U Mya Paul, Myanmar

U Mya Paul in the grounds of his home in Myingyan, central Myanmar

U Mya Paul, a 70-year-old man living in a village near Myingyan in central Myanmar, has felt the impact of the economic disruption caused by COVID-19, but he cannot wait for the pandemic to let up to allow him to get involved in community work again.

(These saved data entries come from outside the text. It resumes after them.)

Lemma tombstone_spec s B i o :
  wf s B -> B !! i = Some (o, BAlloc false) ->
  exists s', tombstone Min s (at_ (base s) i) = (__flag_tombstoned, s') /\
    wf s' (<[i := (o, BTomb)]> B) /\
    allocated_bytes s' = allocated_bytes s - Min * 2 ^ o /\
    tombstoned_bytes s' = tombstoned_bytes s + Min * 2 ^ o.
Proof.
  intros HW Hi. pose proof (w_inv _ _ _ HW) as HI.
  destruct (blk_range Min HI _ _ _ Hi) as (? & Ho & _ & ? & ?).
  destruct (live_header s B i o _ HI Hi eq_refl) as (Eh & f & Ef & Eo & Efl).
  cbn in Ef. injection Ef as <-.
  assert (Hal : is_allocated Min s (at_ (base s) i) = true)
    by (apply (is_allocated_iff s B); [apply HW..|]; eauto 6).
  unfold tombstone. rewrite Hal. cbn [negb]. rewrite Eh, Eo.
  destruct (Z.ltb_spec o 0); [lia|]. destruct (Z.leb_spec (max_order s) o); [lia|].
  cbn [orb]. rewrite Efl. cbn [negb has_flag]. cbn.
  rewrite (order_size_eq Min HI) by lia. eexists. split; [reflexivity|].
  pose proof (inv_tombstone s B i o false (u64 (allocated_bytes s - Min * 2 ^ o))
    (u64 (tombstoned_bytes s + Min * 2 ^ o)) HI Hi) as HI'. cbn zeta in HI'.
  pose proof (bytes_range Min _ _ is_alloc HI') as Hb. pose proof (bytes_range Min _ _ is_tomb HI') as Hb'.
  pose proof (bytes_range Min _ _ is_alloc HI) as Hb0.
  rewrite (wsum_update is_alloc B i o (BAlloc false)) in Hb by done.
  rewrite (wsum_update is_tomb B i o (BAlloc false)) in Hb' by done. cbn in Hb, Hb'.
  rewrite (w_alloc _ _ _ HW), (w_tomb _ _ _ HW) in *.
  cbn [allocated_bytes tombstoned_bytes set_bytes].
  rewrite !u64_small in * by lia. split; [|lia]. split; try done.
  - intros j oj Hj. destruct (Z.eq_dec i j) as [<-|Hne].
    + rewrite lookup_insert_eq in Hj. done.
    + rewrite lookup_insert_ne in Hj by done. by apply (w_holes _ _ _ HW) in Hj.
  - apply coalesced_insert; [done|]. apply HW.
  - rewrite (wsum_update _ B i o (BAlloc false)) by done. cbn. lia.
  - rewrite (wsum_update _ B i o (BAlloc false)) by done. cbn. lia.
  - apply (ring_mono Min s B); try done; [apply HW|].
    intros j oj Hj. rewrite lookup_insert_ne; [done|]. intros <-. congruence.
Qed.
(* ===== verification/TlsfClass.v ===== *)
(** * Size classes of the two-level segregated fit list

    Class [i] = [idx fi si] holds the free blocks of at least [class_lo i] and
    less than [class_lo (i + 1)] bytes.  [mapping_insert] puts a block in its
    class, [mapping_search] gives the first class all of whose blocks are
    large enough. *)

From S2P Require Import Prelude.
From S2P Require Import Config.
From S2P Require Import Tlsf.

Lemma pow2_gt0 n : 0 <= n -> 0 < 2 ^ n.
Proof. intros. apply Z.pow_pos_nonneg; lia. Qed.

(** The least size of class [i] *)
Definition class_lo (i : Z) : Z := (16 + i mod 16) * 2 ^ (i / 16 + 2).

(** The class of a size, as [mapping_insert] computes it *)
Definition class_of (z : Z) : Z := let '(fi, si) := mapping_insert z in idx fi si.

(** The first class [mapping_search] admits for a request *)
Definition class_for (z : Z) : Z := let '(fi, si) := mapping_search z in idx fi si.

(** Both levels of a size in closed form. *)
Lemma mapping_insert_eq z :
  64 <= z < 2 ^ 64 ->
  mapping_insert z = (Z.log2 z - 6, z / 2 ^ (Z.log2 z - 4) - 16) /\
  16 <= z / 2 ^ (Z.log2 z - 4) < 32 /\ 6 <= Z.log2 z < 64.
Proof.
  intros Hz. assert (Hl : 6 <= Z.log2 z < 64).
  { split; [apply (Z.log2_le_mono 64); lia|apply Z.log2_lt_pow2; lia]. }
  pose proof (Z.log2_spec z ltac:(lia)) as [Hlo Hhi].
  assert (Hp : 0 < 2 ^ (Z.log2 z - 4)) by (apply pow2_gt0; lia).
  assert (E : 2 ^ Z.log2 z = 16 * 2 ^ (Z.log2 z - 4)).
  { change 16 with (2 ^ 4). rewrite <- Z.pow_add_r by lia. f_equal. lia. }
  rewrite Z.pow_succ_r in Hhi by lia.
  assert (Hq : 16 <= z / 2 ^ (Z.log2 z - 4) < 32).
  { split; [apply Z.div_le_lower_bound; lia|apply Z.div_lt_upper_bound; lia]. }
  split; [|done]. unfold mapping_insert, fls64, __fl_shift, __sl_log2. rewrite clzll_pos by lia.
  replace (63 - (63 - Z.log2 z)) with (Z.log2 z) by lia. f_equal.
  change (__sl_count - 1) with (2 ^ 4 - 1). rewrite Z.shiftr_div_pow2, land_mask by lia.
  change (2 ^ 4) with 16. symmetry. apply (Z.mod_unique_pos _ _ 1); lia.
Qed.

(** Where the class of a size starts and ends. *)
Lemma class_of_ends z :
  64 <= z < 2 ^ 64 ->
  let e := Z.log2 z - 4 in let q := z / 2 ^ e in
  class_lo (class_of z) = q * 2 ^ e /\ class_lo (class_of z + 1) = (q + 1) * 2 ^ e /\
  class_of z = (Z.log2 z - 6) * 16 + (q - 16).
Proof.
  intros Hz e q. destruct (mapping_insert_eq z Hz) as (E & Hq & Hl). fold e in E, Hq. fold q in E, Hq.
  assert (Ec : class_of z = (Z.log2 z - 6) * 16 + (q - 16)) by (unfold class_of; by rewrite E).
  rewrite Ec. assert (He : Z.log2 z - 6 + 2 = e) by (subst e; lia). unfold class_lo. split_and!; [| |done].
  - rewrite (Z.add_comm (_ * 16)), Z.mod_add, Z.div_add by lia.
    rewrite (Z.mod_small (q - 16)), (Z.div_small (q - 16)) by lia. rewrite Z.add_0_l, He. lia.
  - destruct (Z.eq_dec q 31) as [Eq|Hne].
    + replace ((Z.log2 z - 6) * 16 + (q - 16) + 1) with ((Z.log2 z - 5) * 16) by lia.
      rewrite Z.mod_mul, Z.div_mul, Eq by lia. replace (Z.log2 z - 5 + 2) with (e + 1) by (subst e; lia).
      rewrite Z.pow_add_r by (subst e; lia). lia.
    + replace ((Z.log2 z - 6) * 16 + (q - 16) + 1) with (q - 15 + (Z.log2 z - 6) * 16) by lia.
      rewrite Z.mod_add, Z.div_add by lia.
      rewrite (Z.mod_small (q - 15)), (Z.div_small (q - 15)) by lia. rewrite Z.add_0_l, He. lia.
Qed.

Lemma class_of_bounds z :
  64 <= z < 2 ^ 64 ->
  let i := class_of z in
  class_lo i <= z < class_lo (i + 1) /\ 0 <= i < 928.
Proof.
  intros Hz i. destruct (mapping_insert_eq z Hz) as (_ & Hq & Hl).
  destruct (class_of_ends z Hz) as (Hlo & Hhi & Ec). subst i. rewrite Hlo, Hhi, Ec.
  set (e := Z.log2 z - 4) in *. assert (Hp : 0 < 2 ^ e) by (apply pow2_gt0; lia).
  pose proof (Z.div_mod z (2 ^ e) ltac:(lia)) as Hdm. pose proof (Z.mod_pos_bound z (2 ^ e) Hp).
  split; [nia|lia].
Qed.

Lemma class_lo_step i : 0 <= i -> class_lo i < class_lo (i + 1).
Proof.
  intros Hi. pose proof (Z.div_mod i 16 ltac:(lia)) as Hdm.
  pose proof (Z.mod_pos_bound i 16 ltac:(lia)) as Hm.
  assert (0 <= i / 16) by (apply Z.div_pos; lia).
  assert (Hp : 0 < 2 ^ (i / 16 + 2)) by (apply pow2_gt0; lia).
  unfold class_lo. destruct (Z.eq_dec (i mod 16) 15) as [E|Hne].
  - replace (i + 1) with ((i / 16 + 1) * 16) by lia. rewrite Z.mod_mul, Z.div_mul, E by lia.
    replace (i / 16 + 1 + 2) with (i / 16 + 2 + 1) by lia. rewrite (Z.pow_add_r 2 _ 1) by lia. lia.
  - assert (E1 : (i + 1) mod 16 = i mod 16 + 1)
      by (symmetry; apply (Z.mod_unique_pos _ _ (i / 16)); lia).
    assert (E2 : (i + 1) / 16 = i / 16)
      by (symmetry; apply (Z.div_unique_pos _ _ _ (i mod 16 + 1)); lia).
    rewrite E1, E2. nia.
Qed.

Lemma class_lo_mono i j : 0 <= i <= j -> class_lo i <= class_lo j.
Proof.
  intros Hij. replace j with (i + Z.of_nat (Z.to_nat (j - i))) by lia.
  induction (Z.to_nat (j - i)) as [|n IH]; [rewrite Z.add_0_r; lia|].
  pose proof (class_lo_step (i + Z.of_nat n) ltac:(lia)).
  replace (i + Z.of_nat (S n)) with (i + Z.of_nat n + 1) by lia. lia.
Qed.

(** Larger blocks are in larger classes, and classes compare like sizes. *)
Lemma class_of_mono z z' : 64 <= z -> z <= z' < 2 ^ 64 -> class_of z <= class_of z'.
Proof.
  intros Hz Hz'. destruct (class_of_bounds z ltac:(lia)) as [Hb Hi].
  destruct (class_of_bounds z' ltac:(lia)) as [Hb' Hi'].
  destruct (Z.le_gt_cases (class_of z) (class_of z')) as [|Hgt]; [done|].
  pose proof (class_lo_mono (class_of z' + 1) (class_of z) ltac:(lia)). lia.
Qed.

Lemma class_of_ge z i : 64 <= z < 2 ^ 64 -> 0 <= i <= class_of z -> class_lo i <= z.
Proof.
  intros Hz Hi. destruct (class_of_bounds z Hz) as [Hb _].
  pose proof (class_lo_mono i (class_of z) Hi). lia.
Qed.

Lemma class_of_lt z i : 64 <= z < 2 ^ 64 -> class_of z < i -> z < class_lo i.
Proof.
  intros Hz Hi. destruct (class_of_bounds z Hz) as [Hb Hi'].
  pose proof (class_lo_mono (class_of z + 1) i ltac:(lia)). lia.
Qed.

(** The search class rounds the request up by less than a sixteenth. *)
Lemma class_for_bounds z :
  64 <= z <= 2 ^ 63 ->
  let i := class_for z in
  z <= class_lo i /\ class_lo i < z + z / 16 + 1 /\ 0 <= i < 928 /\
  i = class_of (z + (2 ^ (Z.log2 z - 4) - 1)) /\
  mapping_search z = mapping_insert (z + (2 ^ (Z.log2 z - 4) - 1)) /\
  z + (2 ^ (Z.log2 z - 4) - 1) < 2 ^ 64.
Proof.
  intros Hz i. assert (Hl : 6 <= Z.log2 z < 64).
  { split; [apply (Z.log2_le_mono 64); lia|apply Z.log2_lt_pow2; lia]. }
  pose proof (Z.log2_spec z ltac:(lia)) as [Hlo Hhi].
  assert (Hp : 0 < 2 ^ (Z.log2 z - 4)) by (apply pow2_gt0; lia).
  assert (E : 2 ^ Z.log2 z = 16 * 2 ^ (Z.log2 z - 4)).
  { change 16 with (2 ^ 4). rewrite <- Z.pow_add_r by lia. f_equal. lia. }
  rewrite Z.pow_succ_r in Hhi by lia.
  set (e := Z.log2 z - 4) in *. set (w := z + (2 ^ e - 1)).
  assert (Hw : 64 <= w < 2 ^ 64) by (subst w; lia).
  assert (Em : mapping_search z = mapping_insert w).
  { unfold mapping_search. assert (Ef : fls64 z - __sl_log2 = e).
    { unfold fls64. rewrite (clzll_pos z) by lia. subst e. unfold __sl_log2. lia. }
    rewrite Ef, Z.shiftl_1_l. fold w. rewrite (u64_small w) by lia. done. }
  assert (Ei : i = class_of w) by (subst i; unfold class_for, class_of; by rewrite Em).
  destruct (class_of_bounds w Hw) as [Hb Hi]. rewrite <- Ei in Hb, Hi.
  assert (He : 2 ^ e <= z / 16) by (apply Z.div_le_lower_bound; lia).
  split_and!; try done; try lia; try (subst w; lia).
  (* the floor of [w] in its class is at least [z] *)
  destruct (mapping_insert_eq w Hw) as (_ & Hq & Hlw). destruct (class_of_ends w Hw) as (El & _).
  rewrite Ei, El. set (q := w / 2 ^ (Z.log2 w - 4)) in *.
  assert (Hpw : 0 < 2 ^ (Z.log2 w - 4)) by (apply pow2_gt0; lia).
  pose proof (Z.div_mod w (2 ^ (Z.log2 w - 4)) ltac:(lia)) as Hdm. fold q in Hdm.
  pose proof (Z.mod_pos_bound w (2 ^ (Z.log2 w - 4)) Hpw).
  assert (Hcase : Z.log2 w = Z.log2 z \/ Z.log2 w = Z.log2 z + 1).
  { pose proof (Z.log2_le_mono z w ltac:(lia)).
    assert (Z.log2 w < Z.log2 z + 2); [|lia]. apply Z.log2_lt_pow2; [lia|].
    replace (2 ^ (Z.log2 z + 2)) with (4 * 2 ^ Z.log2 z) by (rewrite Z.pow_add_r by lia; lia). lia. }
  destruct Hcase as [Ec|Ec].
  - rewrite Ec in *. fold e in Hdm, H |- *. nia.
  - pose proof (Z.log2_spec w ltac:(lia)) as [Hwlo _]. rewrite Ec in Hwlo.
    rewrite Z.pow_add_r in Hwlo by lia.
    assert (2 ^ Z.log2 w = 16 * 2 ^ (Z.log2 w - 4)) as E2.
    { change 16 with (2 ^ 4). rewrite <- Z.pow_add_r by lia. f_equal. lia. }
    rewrite Ec, Z.pow_add_r in E2 by lia. rewrite Ec in *. nia.
Qed.

(** Every block of a class at or above the search class satisfies the request. *)
Lemma class_for_enough z z' :
  64 <= z <= 2 ^ 63 -> 64 <= z' < 2 ^ 64 -> class_for z <= class_of z' -> z <= z'.
Proof.
  intros Hz Hz' Hle. destruct (class_for_bounds z Hz) as (Hb & _ & Hi & _).
  pose proof (class_of_ge z' (class_for z) Hz' ltac:(lia)). lia.
Qed.

(** The width of a class is a sixteenth of its power of two. *)
Lemma class_width z :
  64 <= z < 2 ^ 63 -> class_lo (class_of z + 1) = class_lo (class_of z) + 2 ^ (Z.log2 z - 4).
Proof. intros Hz. destruct (class_of_ends z ltac:(lia)) as (-> & -> & _). lia. Qed.

(** The search class is the least one all of whose blocks are large enough. *)
Lemma class_for_least z :
  64 <= z < 2 ^ 62 -> class_for z = 0 \/ class_lo (class_for z - 1) < z.
Proof.
  intros Hz. destruct (class_for_bounds z ltac:(lia)) as (_ & _ & Hi & Ei & _ & Hw).
  destruct (class_of_bounds z ltac:(lia)) as [Hb Hj].
  assert (Hl : 6 <= Z.log2 z) by (apply (Z.log2_le_mono 64); lia).
  assert (Hp : 0 < 2 ^ (Z.log2 z - 4)) by (apply pow2_gt0; lia).
  pose proof (Z.log2_spec z ltac:(lia)) as [Hlo _].
  assert (E : 2 ^ Z.log2 z = 16 * 2 ^ (Z.log2 z - 4)).
  { change 16 with (2 ^ 4). rewrite <- Z.pow_add_r by lia. f_equal. lia. }
  set (e := Z.log2 z - 4) in *. set (w := z + (2 ^ e - 1)) in *. set (j := class_of z) in *.
  pose proof (class_width z ltac:(lia)) as Hwid. fold j e in Hwid.
  destruct (Z.eq_dec (class_for z) 0) as [|Hne]; [by left|right].
  destruct (Z.le_gt_cases (class_for z) j) as [Hle|Hgt].
  { pose proof (class_lo_step (class_for z - 1) ltac:(lia)).
    pose proof (class_lo_mono (class_for z - 1 + 1) j ltac:(lia)). lia. }
  (* the sizes of class [j + 1] reach further than [w] *)
  assert (Hlt : class_for z <= j + 1).
  { destruct (Z.le_gt_cases (class_for z) (j + 1)) as [|Hgt2]; [done|exfalso].
    assert (Hc : class_lo (j + 2) <= w).
    { rewrite Ei in Hgt2. apply class_of_ge; lia. }
    set (y := class_lo (j + 1)) in *.
    assert (Hy : 64 <= y < 2 ^ 63) by lia.
    destruct (class_of_bounds y ltac:(lia)) as [[Hy1 Hy2] Hy3].
    assert (Ey : class_of y = j + 1).
    { destruct (Z.lt_trichotomy (class_of y) (j + 1)) as [H|[H|H]]; [exfalso|done|exfalso].
      - pose proof (class_lo_mono (class_of y + 1) (j + 1) ltac:(lia)). subst y. lia.
      - pose proof (class_lo_mono (j + 1 + 1) (class_of y) ltac:(lia)).
        pose proof (class_lo_step (j + 1) ltac:(lia)). subst y. lia. }
    pose proof (class_width y Hy) as Hwid2. rewrite Ey in Hwid2. replace (j + 1 + 1) with (j + 2) in Hwid2 by lia.
    assert (2 ^ e <= 2 ^ (Z.log2 y - 4)).
    { apply Z.pow_le_mono_r; [lia|]. subst e. pose proof (Z.log2_le_mono z y ltac:(lia)). lia. }
    subst y. lia. }
  assert (Ej : class_for z = j + 1) by lia. rewrite Ej. replace (j + 1 - 1) with j by lia.
  destruct (Z.eq_dec (class_lo j) z) as [Ez|]; [exfalso|lia].
  assert (Hc : class_lo (j + 1) <= w) by (rewrite <- Ej, Ei; apply class_of_bounds; lia).
  lia.
Qed.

He used to be a rice farmer, but is no longer able to work due to the physical demands of being in the fields. Now U Mya Paul and his wife rely on their 25-year-old daughter who usually sells ice lollies in neighbouring villages, but this business has been hit by COVID-19.
 
"Due to village restrictions to prevent the spread of COVID-19, my daughter has had to stop selling ice lollies. She can also roll cheroots, so she is doing this temporarily, but she only gets 500 to 1,000 kyats [US$0.35-0.70] a day,” said U Mya Paul.
 
"During the COVID-19 period, we had pawned our saved gold, and my daughter lost her regular income."
 
COVID-19 has not been the only problem. Bean and rice harvests failed due to reduced rainfall in the last three months. This has heaped additional pressure at a time when access to food and income has already been strained by the pandemic. Many people are now selling their belongings to get by.
 
"Most of the villagers, including us, have already sold their gold and jewelry. People couldn’t go to town easily in current situation to sell gold. So, villagers have to go to the two pawnbrokers in the village. But currently even those pawnbrokers are lacking money and can’t offer loans more because they already have so many pawned things," he said. 
 
Rumours have been rife in Myanmar since the outbreak began, and U Mya Paul's community has not been spared. Many people have been spreading tales about how there has been lots of positive cases and even deaths in neighbouring villages.
 
"Mostly I overheard the people in our village talking about those rumours and they said they knew them from social media, neighbouring villages and relatives. Although I don’t believe these rumors, they can increase fear and anxiety in our surroundings," he said.
 
Although the current situation has made U Mya Paul feel depressed, he is eagerly awaiting the opportunity to support other older people and villagers through his role as leader of the local inclusive self-help group (ISHG), which was set up by HelpAge International. The group's activities in his village, which include home care and selling food at affordable prices, stopped temporarily due to the pandemic, but he cannot wait to get them started again to ensure the most at-risk people get support.
 
There are more than 200 ISHGs across Myanmar that are led by older people. They equip communities with the resources and skills to help those in need, providing a vital safety net. This model will be expanded to more villages throughout the country in the coming years.